Irish Daily Mail

Celebrate while love is in the air – then Lent can begin

- Fiona Looney fiona.looney@dailymail.ie

MANY moons ago, when I was living in London, we had a parish priest called Fr Pat, a by-thegood-book man from Donegal whose favourite thing was to lament the fripperies of the modern world to his congregati­on. On the Sunday before Ash Wednesday one year, he reminded us that the coming holy day required fasting and abstaining from eating meat. ‘And that doesn’t mean salmon,’ he clarified.

I wonder what poor Fr Pat would make of all the two-for-one Valentine’s Day meal deals – with their lobster starters and marquee steak main courses – being offered by Irish supermarke­ts this week. It’s scarcely the fault of either Church or commerce that two of the most significan­t dates in spring happen to coincide this year – a rare enough clash that only happens a couple of times a century.

Though the two events shared a calendar date in 2018, you have to go all the way back to 1945 to find the previous diary clash – when, presumably, people had bigger things on their mind besides meal deals.

But here we are. On Monday, the annual blessing of engaged couples in front of the shrine of St Valentine in Whitefriar­s Street church, Dublin, was moved forward by two days to avoid the clash with Ash Wednesday.

Speaking at the event, Bishop Denis Nulty reminded Catholics that Ash Wednesday takes priority over St Valentine’s Day and that even if they are drowning in hearts and flowers today, they should still fast and make penance.

Another priest, writing in a Catholic newspaper about the pesky fixture clash, manfully suggested the doing penance and fasting with your other half is an actual act of love to them. To which the hugely tempting response is to say, good luck with that.

So, is it possible to honour both days without losing the meaning of one? In other words, is there ever such a thing as a sexy collation? One suggestion from Bishop Nulty (which strikes me as more reasonable than the ‘starve together to celebrate your love’ hack) is for couples to move their Valentine’s Day to the day before (too late) or after, or to wait till the weekend to go out for a romantic meal.

At the risk of playing devil’s advocate, the trouble with that compromise is, tomorrow and the next 40 days are all in Lent, and the chances of getting a two-for-one meal deal in Marks and Spencer with lobster and steak for 20 quid after that are really remote.

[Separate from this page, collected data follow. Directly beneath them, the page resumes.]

(** * Air Quality Index dashboard: the data layer of [finalproject2.py]

    A shallow embedding of the loading, normalisation and query code of
    the script, and the properties of the specification that concern it.

    - Python [str] values are lists of Unicode code points; comparison
      and sorting are by code point, as in Python.
    - A cell of the frame read by [pd.read_csv] is a string, a number or
      NaN (an empty CSV field).
    - The frame is an ordered list of rows.  Boolean-mask indexing
      [df[mask]], [Series.map], [dropna], [unique], [sorted], [nlargest]
      and [groupby(...).mean()] are written out as list functions.
    - A float64 is the rational it denotes (NaN apart).  A mean is the
      float64 quotient of the sum by the count: the exact quotient
      rounded to 53 significant bits, ties to even.  The sum itself is
      exact in float64 as long as it stays below 2^53 in magnitude; the
      script's values are at most 350. *)

From Stdlib Require Import List ZArith QArith Qabs Qreduction Bool Arith Lia.
From Stdlib Require Import Ascii String Permutation Sorted.
Import ListNotations.

Set Implicit Arguments.

Local Open Scope Z_scope.

(* ================================================================= *)
(** ** Python strings *)

Module Py.

(** A [str]: its code points. *)
Definition str := list N.

(** An ASCII literal of the script as a [str]. *)
Definition lit (s : string) : str :=
  List.map N_of_ascii (list_ascii_of_string s).

Definition str_eqb (a b : str) : bool :=
  if list_eq_dec N.eq_dec a b then true else false.

(** [ch.isspace()]: the code points Python treats as whitespace. *)
Definition isspace (c : N) : bool :=
  (((9 <=? c) && (c <=? 13)) ||
   ((28 <=? c) && (c <=? 32)) ||
   (c =? 133) || (c =? 160) || (c =? 5760) ||
   ((8192 <=? c) && (c <=? 8202)) ||
   (c =? 8232) || (c =? 8233) || (c =? 8239) || (c =? 8287) ||
   (c =? 12288))%N.

(** [s.lstrip()] *)
Fixpoint lstrip (s : str) : str :=
  match s with
  | [] => []
  | c :: t => if isspace c then lstrip t else s
  end.

(** [s.rstrip()] *)
Definition rstrip (s : str) : str := rev (lstrip (rev s)).

(** [s.strip()] *)
Definition strip (s : str) : str := rstrip (lstrip s).

(** [a < b] on [str]: lexicographic by code point. *)
Fixpoint ltb (a b : str) : bool :=
  match a, b with
  | [], [] => false
  | [], _ :: _ => true
  | _ :: _, [] => false
  | x :: a', y :: b' =>
      if (x <? y)%N then true
      else if (x =? y)%N then ltb a' b' else false
  end.

Definition leb (a b : str) : bool := negb (ltb b a).

(** [bool(s)] for a [str]: false only for the empty string. *)
Definition truthy (s : str) : bool :=
  match s with [] => false | _ :: _ => true end.

End Py.

(* ================================================================= *)
(** ** Cells, rows and frames *)

(** A cell as [read_csv] delivers it. *)
Inductive value : Type :=
| VStr (s : Py.str)
| VNum (z : Z)
| VNaN.

Definition value_eq_dec (a b : value) : {a = b} + {a <> b}.
Proof.
  decide equality.
  - apply (list_eq_dec N.eq_dec).
  - apply Z.eq_dec.
Defined.

Definition value_eqb (a b : value) : bool :=
  if value_eq_dec a b then true else false.

(** One record of the frame.  [Estimated_AQI] is the column the script
    adds ([None] is NaN, also when the file has no such column);
    [others] are the remaining cells, carried along untouched. *)
Record row : Type := mkRow {
  City : value;
  PM25_AQI_Category : value;
  Estimated_AQI : option Z;
  others : list value
}.

Definition DataFrame := list row.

Another solution – however much Fr Pat might rain down from heaven on you – is to have the salmon. Before half the world was vegetarian, eschewing chewing meat on Ash Wednesday and Fish Friday was a huge deal. When I was growing up, my parents approached those two sainted days with the same seriousnes­s as a war room preparing a military manoeuvre, and my Dad always had two rashers for his breakfast the following morning, just in case.

Now though, most of us will have plenty of days on which we don’t eat meat and don’t even notice – so, in theory, adhering to that rule shouldn’t spoil any party. If you want to comply with the small meal and two collations rule, you might want to get your collations out of the way in the morning – to give you a good run at the day – and then divide your meal for two into two so that it becomes a meal for one eaten by two and you get to have the other half at the weekend.

Throw a bit of ash on your forehead while eating your meat-free, meagre mains and you’ll already be more than halfway into the Good Books.

After dinner, it’s worth rememberin­g that while Valentine might be the patron saint of how’s-your-father, Ash Wednesday is a hair-shirt sort of a day so sexy underwear fashioned from any softer fabric is best avoided.

I assume – though I don’t claim to speak for the Curia here – that tomfoolery is permitted on Ash Wednesday but only for married people and must conform to traditiona­l Irish practice of curtains and eyes closed. There is another way. The Church might insist that Ash Wednesday is the more important of the two events, but a walk around any shopping street this week would suggest the alternativ­e. In a world and a life that’s already hard enough, would a benign, loving God really object if people celebrated love and happiness today and shifted penance and fasting to another day?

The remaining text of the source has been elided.